When you spot the word "negb" in a line of the data below, copy that line.

Records for the exercise:
►
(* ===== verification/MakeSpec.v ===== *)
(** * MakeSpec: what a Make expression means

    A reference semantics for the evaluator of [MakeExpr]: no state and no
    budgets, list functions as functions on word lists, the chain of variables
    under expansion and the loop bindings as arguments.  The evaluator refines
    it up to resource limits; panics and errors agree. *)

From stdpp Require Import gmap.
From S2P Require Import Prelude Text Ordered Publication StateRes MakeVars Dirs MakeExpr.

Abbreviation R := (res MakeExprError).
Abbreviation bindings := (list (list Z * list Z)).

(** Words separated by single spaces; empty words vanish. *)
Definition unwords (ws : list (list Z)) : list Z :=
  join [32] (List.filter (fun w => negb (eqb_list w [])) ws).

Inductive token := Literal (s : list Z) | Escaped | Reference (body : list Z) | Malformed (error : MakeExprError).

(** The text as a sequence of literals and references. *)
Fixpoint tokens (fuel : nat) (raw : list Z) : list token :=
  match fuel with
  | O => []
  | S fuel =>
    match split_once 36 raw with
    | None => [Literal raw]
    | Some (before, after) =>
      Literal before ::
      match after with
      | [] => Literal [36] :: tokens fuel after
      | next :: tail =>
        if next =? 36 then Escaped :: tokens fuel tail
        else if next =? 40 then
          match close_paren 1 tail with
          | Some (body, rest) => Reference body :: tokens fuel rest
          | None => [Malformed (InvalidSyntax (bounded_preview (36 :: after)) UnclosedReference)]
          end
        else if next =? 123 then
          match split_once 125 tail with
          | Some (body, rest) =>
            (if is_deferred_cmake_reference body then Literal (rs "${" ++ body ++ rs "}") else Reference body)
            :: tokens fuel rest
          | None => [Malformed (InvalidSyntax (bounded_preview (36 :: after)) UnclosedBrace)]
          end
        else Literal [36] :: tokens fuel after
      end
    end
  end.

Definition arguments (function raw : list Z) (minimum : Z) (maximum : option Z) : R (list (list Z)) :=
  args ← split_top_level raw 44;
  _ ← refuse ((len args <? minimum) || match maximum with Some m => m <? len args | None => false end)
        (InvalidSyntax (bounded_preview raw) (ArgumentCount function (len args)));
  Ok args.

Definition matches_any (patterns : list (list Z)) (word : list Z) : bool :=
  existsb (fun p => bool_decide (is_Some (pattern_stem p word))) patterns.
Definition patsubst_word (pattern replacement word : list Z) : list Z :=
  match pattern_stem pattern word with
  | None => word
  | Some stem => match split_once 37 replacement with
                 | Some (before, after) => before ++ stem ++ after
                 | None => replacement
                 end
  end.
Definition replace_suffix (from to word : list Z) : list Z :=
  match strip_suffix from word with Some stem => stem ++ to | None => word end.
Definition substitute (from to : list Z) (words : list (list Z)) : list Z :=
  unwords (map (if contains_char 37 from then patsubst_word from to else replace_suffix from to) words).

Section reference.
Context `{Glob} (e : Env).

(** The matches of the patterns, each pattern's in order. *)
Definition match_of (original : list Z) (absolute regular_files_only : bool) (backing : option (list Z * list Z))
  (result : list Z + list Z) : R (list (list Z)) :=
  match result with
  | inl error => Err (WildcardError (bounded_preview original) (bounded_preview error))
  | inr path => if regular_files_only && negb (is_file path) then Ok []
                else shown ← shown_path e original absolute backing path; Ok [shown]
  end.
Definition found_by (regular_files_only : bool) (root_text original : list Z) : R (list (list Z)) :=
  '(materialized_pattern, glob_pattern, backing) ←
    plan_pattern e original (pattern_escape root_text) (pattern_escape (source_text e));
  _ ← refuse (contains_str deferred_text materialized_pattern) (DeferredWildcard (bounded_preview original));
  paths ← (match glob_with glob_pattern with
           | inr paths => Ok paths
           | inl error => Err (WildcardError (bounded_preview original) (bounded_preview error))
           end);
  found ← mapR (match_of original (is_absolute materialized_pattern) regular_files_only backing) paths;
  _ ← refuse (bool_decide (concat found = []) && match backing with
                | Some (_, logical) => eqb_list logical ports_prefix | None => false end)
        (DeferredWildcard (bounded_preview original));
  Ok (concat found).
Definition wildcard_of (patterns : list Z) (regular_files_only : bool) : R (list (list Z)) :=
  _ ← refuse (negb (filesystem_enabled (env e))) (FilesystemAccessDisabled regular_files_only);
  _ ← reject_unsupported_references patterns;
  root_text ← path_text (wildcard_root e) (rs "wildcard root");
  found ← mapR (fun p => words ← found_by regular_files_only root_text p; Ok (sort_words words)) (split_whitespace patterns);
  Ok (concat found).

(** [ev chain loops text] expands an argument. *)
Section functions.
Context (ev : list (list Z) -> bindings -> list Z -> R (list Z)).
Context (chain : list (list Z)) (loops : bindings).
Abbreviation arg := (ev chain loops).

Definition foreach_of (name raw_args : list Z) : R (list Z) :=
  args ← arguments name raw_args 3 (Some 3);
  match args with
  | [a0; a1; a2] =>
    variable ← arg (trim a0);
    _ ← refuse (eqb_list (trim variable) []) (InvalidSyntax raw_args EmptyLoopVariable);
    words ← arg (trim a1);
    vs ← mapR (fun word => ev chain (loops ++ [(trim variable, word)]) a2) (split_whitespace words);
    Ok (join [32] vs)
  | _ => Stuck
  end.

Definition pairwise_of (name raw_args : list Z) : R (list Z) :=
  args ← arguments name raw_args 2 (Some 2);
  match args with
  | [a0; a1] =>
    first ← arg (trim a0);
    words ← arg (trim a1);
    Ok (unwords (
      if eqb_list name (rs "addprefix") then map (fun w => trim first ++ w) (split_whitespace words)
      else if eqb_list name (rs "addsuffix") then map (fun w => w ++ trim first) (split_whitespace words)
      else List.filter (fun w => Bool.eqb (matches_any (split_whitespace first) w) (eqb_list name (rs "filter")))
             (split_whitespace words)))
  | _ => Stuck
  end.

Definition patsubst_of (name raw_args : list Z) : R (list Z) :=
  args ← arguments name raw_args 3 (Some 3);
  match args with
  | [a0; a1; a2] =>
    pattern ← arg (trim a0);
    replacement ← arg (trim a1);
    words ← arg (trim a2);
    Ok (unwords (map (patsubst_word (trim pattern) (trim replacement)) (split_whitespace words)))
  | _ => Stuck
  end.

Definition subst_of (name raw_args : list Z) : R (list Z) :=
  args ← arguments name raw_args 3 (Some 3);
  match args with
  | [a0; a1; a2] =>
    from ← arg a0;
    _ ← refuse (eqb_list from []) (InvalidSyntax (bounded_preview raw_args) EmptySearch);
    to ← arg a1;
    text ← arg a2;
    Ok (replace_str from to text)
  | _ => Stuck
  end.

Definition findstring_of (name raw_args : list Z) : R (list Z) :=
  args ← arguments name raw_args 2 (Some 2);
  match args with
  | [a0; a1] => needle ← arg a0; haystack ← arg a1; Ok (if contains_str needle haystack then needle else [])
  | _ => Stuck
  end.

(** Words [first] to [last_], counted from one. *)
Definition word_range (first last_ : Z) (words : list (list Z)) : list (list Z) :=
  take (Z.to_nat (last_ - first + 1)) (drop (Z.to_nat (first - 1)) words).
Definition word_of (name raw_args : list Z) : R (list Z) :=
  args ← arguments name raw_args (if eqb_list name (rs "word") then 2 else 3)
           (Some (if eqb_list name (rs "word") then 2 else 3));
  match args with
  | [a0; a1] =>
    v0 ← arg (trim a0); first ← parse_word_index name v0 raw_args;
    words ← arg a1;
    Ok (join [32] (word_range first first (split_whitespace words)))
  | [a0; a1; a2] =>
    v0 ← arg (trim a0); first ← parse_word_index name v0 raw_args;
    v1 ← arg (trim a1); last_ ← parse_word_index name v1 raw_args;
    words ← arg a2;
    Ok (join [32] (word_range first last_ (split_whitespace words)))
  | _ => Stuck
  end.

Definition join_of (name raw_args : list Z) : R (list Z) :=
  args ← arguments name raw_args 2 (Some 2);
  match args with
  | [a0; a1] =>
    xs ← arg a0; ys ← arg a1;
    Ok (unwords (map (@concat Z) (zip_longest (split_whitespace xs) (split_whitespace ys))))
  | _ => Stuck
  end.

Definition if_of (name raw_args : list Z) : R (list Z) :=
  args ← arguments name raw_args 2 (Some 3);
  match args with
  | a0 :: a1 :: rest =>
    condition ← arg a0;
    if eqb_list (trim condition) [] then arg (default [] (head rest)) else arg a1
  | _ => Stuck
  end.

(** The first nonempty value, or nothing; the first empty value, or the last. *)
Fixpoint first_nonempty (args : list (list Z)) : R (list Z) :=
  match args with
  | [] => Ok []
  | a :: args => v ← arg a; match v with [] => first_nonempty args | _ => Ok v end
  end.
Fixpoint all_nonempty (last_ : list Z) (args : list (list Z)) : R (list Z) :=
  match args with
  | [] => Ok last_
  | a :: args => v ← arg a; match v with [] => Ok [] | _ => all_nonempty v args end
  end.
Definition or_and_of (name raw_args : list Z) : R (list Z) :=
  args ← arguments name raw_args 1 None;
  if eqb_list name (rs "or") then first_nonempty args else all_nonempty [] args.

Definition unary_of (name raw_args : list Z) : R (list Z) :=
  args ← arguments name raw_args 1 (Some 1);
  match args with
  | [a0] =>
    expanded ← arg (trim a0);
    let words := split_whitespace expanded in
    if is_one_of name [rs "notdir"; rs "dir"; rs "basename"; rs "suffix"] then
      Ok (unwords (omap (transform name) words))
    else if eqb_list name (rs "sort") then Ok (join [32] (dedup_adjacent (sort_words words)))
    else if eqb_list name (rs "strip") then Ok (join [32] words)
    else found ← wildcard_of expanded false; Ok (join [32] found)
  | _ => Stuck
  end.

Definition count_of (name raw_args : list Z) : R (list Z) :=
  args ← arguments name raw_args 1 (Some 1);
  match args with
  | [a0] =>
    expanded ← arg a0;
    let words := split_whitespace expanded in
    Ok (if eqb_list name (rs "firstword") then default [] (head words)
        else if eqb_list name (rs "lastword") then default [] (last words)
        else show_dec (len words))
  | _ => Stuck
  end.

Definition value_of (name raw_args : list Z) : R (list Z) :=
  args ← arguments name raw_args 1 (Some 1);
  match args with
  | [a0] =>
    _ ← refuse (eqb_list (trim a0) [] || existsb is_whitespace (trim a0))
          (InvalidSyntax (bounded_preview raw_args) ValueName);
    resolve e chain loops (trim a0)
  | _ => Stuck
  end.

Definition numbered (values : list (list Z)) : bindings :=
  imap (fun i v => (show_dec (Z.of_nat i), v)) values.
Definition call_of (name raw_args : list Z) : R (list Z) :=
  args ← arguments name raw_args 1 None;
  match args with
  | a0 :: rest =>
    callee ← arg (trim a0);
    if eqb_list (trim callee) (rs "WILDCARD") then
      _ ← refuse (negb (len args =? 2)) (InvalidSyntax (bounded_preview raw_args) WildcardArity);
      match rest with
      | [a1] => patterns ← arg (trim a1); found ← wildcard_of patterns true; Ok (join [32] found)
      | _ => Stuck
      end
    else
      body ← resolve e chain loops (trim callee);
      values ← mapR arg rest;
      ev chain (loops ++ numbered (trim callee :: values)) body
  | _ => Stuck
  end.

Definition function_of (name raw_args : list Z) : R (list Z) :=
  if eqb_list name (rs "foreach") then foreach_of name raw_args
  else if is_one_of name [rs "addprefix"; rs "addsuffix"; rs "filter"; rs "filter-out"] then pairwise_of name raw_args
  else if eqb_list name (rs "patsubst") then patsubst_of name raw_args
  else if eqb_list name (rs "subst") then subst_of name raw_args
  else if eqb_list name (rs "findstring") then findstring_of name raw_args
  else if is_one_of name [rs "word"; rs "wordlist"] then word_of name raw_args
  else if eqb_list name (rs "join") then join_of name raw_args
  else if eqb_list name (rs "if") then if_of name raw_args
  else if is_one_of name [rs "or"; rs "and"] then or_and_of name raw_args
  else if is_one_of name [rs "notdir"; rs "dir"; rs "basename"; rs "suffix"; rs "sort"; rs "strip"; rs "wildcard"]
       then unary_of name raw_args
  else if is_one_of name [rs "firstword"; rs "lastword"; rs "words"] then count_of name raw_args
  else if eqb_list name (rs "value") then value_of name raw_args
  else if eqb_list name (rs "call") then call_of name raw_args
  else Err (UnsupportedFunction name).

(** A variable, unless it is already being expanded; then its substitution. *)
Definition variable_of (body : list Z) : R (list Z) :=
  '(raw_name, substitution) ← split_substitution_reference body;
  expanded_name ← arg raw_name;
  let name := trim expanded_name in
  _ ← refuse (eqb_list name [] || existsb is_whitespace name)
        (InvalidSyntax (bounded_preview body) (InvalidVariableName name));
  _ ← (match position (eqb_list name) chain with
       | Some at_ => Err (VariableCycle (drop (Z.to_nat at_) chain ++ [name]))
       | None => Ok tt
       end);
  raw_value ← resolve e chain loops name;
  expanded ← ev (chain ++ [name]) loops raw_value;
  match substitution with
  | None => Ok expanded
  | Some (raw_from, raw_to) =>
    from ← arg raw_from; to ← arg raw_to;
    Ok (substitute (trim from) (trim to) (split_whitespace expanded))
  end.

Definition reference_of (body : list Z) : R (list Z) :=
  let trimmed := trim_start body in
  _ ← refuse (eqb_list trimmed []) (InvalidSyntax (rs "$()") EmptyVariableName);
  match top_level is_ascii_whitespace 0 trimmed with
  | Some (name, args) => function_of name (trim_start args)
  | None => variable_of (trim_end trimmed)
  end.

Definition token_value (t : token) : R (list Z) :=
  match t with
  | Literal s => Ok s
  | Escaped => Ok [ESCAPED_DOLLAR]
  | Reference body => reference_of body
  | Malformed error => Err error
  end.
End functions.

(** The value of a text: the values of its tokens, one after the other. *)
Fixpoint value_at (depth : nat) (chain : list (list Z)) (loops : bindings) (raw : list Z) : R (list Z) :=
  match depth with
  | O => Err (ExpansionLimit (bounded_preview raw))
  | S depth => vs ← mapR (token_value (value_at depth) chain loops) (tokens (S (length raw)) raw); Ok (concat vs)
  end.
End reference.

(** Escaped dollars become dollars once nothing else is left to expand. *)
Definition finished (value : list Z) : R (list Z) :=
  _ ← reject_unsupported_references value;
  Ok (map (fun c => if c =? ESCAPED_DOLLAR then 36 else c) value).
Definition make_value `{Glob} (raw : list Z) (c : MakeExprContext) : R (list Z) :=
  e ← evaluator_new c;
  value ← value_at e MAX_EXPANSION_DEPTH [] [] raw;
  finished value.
◄
Expected answer:
  join [32] (List.filter (fun w => negb (eqb_list w [])) ws).
  | inr path => if regular_files_only && negb (is_file path) then Ok []
  _ ← refuse (negb (filesystem_enabled (env e))) (FilesystemAccessDisabled regular_files_only);
      _ ← refuse (negb (len args =? 2)) (InvalidSyntax (bounded_preview raw_args) WildcardArity);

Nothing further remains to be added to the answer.